Panne bei MashadFalsches Benzin. Nach 38 Tagen und rund 8500 Kilometern auf der Seidenstraße wird das große Abenteuer erstmals von Schicksalswolken überschattet. Nach einem Tankstopp kurz nach Mashad streiken plötzlich alle vier Autos. Der Motor stirbt ab, neue Startversuche quittieren die Landrover mit dicken Rauchwolken. Schließlich geht gar nichts mehr. Erste Erklärung für das Problem. Das Benzin hatte zu wenig Oktan, worauf die Computer die Autos nicht mehr starten lassen, um die Motoren zu schützen. Erster Lösungsansatz: Benzin aus den Tanks, alle Leitungen und Vergaser säubern. Allerdings laesst sich beim Landrover das Benzin nicht mit einem Schlauch absaugen – die Tanks müssen abmontiert werden, eine stundenlange Arbeit. Und es bleibt die Frage: Funktioniert nach der Prozedur die Elektronik wieder? Können die Autos gestartet werden?
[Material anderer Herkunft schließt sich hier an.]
(** * EchoesInTheCloud: the chat server's session handlers and the client
      reconciler, embedded from the JavaScript sources.

    The server is [server/server.js] in its latest revision (soft delete,
    edit window, read receipts, typing relay, in-memory roster); the client
    is [client/components/Chat.js] in its latest revision (per-subject typing
    timers) together with the earlier revision that has no timer map.

    Conventions of the embedding:
    - a JavaScript string is a [string] holding its UTF-8 bytes; a field
      that may be [undefined] is an [option string];
    - a [Date] is an [option Z]: milliseconds since the epoch, [None] for
      the Invalid Date;
    - the MongoDB collection is the list of its documents in insertion
      order; an [ObjectId] is a [nat]; a query sorted by [time] comes back
      in some ascending order, the order among documents of equal time
      being the store's;
    - the [Map] [onlineUsers] is an association list in insertion order,
      which is the order [Array.from(onlineUsers.values())] observes;
    - every handler returns the new state and the list of emissions in the
      order the handler performs them; an [await] inside a handler is
      collapsed, so a handler runs as one atomic step; the store answers
      every query and update, and rejects a create only on validation;
    - a browser timeout runs its callback when the clock reaches the time
      it is due;
    - what the handlers call but the repository does not define,
      [sanitizeHtml(_, { allowedTags: [] })], [Date.parse] and the store's
      sort, are the fields of the class [Externals]. *)

From Stdlib Require Import ZArith Ascii String List Bool Lia Sorted Permutation.
From stdpp Require Import base option list strings gmap sets fin_maps.

Local Open Scope string_scope.
Local Open Scope Z_scope.

(* ===================================================================== *)
(** * JavaScript values used by the handlers                              *)
(* ===================================================================== *)

Module Js.

(** The white space and line terminators of [String.prototype.trim]
    that fit in one byte: TAB, LF, VT, FF, CR and SP. *)
Definition is_space1 (c : ascii) : bool :=
  let n := nat_of_ascii c in
  ((9 <=? n) && (n <=? 13))%nat || (n =? 32)%nat.

(** The one of two bytes: U+00A0, encoded C2 A0. *)
Definition is_space2 (b0 b1 : nat) : bool :=
  ((b0 =? 194) && (b1 =? 160))%nat.

(** The ones of three bytes: U+1680 (E1 9A 80), U+2000 to U+200A
    (E2 80 80 to E2 80 8A), U+2028 and U+2029 (E2 80 A8, E2 80 A9), U+202F
    (E2 80 AF), U+205F (E2 81 9F), U+3000 (E3 80 80) and U+FEFF
    (EF BB BF). *)
Definition is_space3 (b0 b1 b2 : nat) : bool :=
  (((b0 =? 225) && (b1 =? 154) && (b2 =? 128))
   || ((b0 =? 226) && (b1 =? 128)
       && (((128 <=? b2) && (b2 <=? 138)) || (b2 =? 168) || (b2 =? 169) || (b2 =? 175)))
   || ((b0 =? 226) && (b1 =? 129) && (b2 =? 159))
   || ((b0 =? 227) && (b1 =? 128) && (b2 =? 128))
   || ((b0 =? 239) && (b1 =? 187) && (b2 =? 191)))%nat.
Die beiden Veranstalter David und Yue sowie die zwei Amerikaner bleiben bei den Autos und machen die Drecksarbeit. Wir anderen fahren die 300 Kilometer weiter zum heutigen Etappenziel Bidokht. Wo wir vor einer Stunde angekommen sind.

Jetzt sitze ich in einem Internet-Cafe bei einem Computer, der mit Klebestreifen zusammengehalten wird. Auf der Tastatur sind die Buchstaben im Mittelbereich abgewetzt und nicht mehr lesbar. Manche Internet-Seiten sind gesperrt – auch meine Fotoseite auf flickr.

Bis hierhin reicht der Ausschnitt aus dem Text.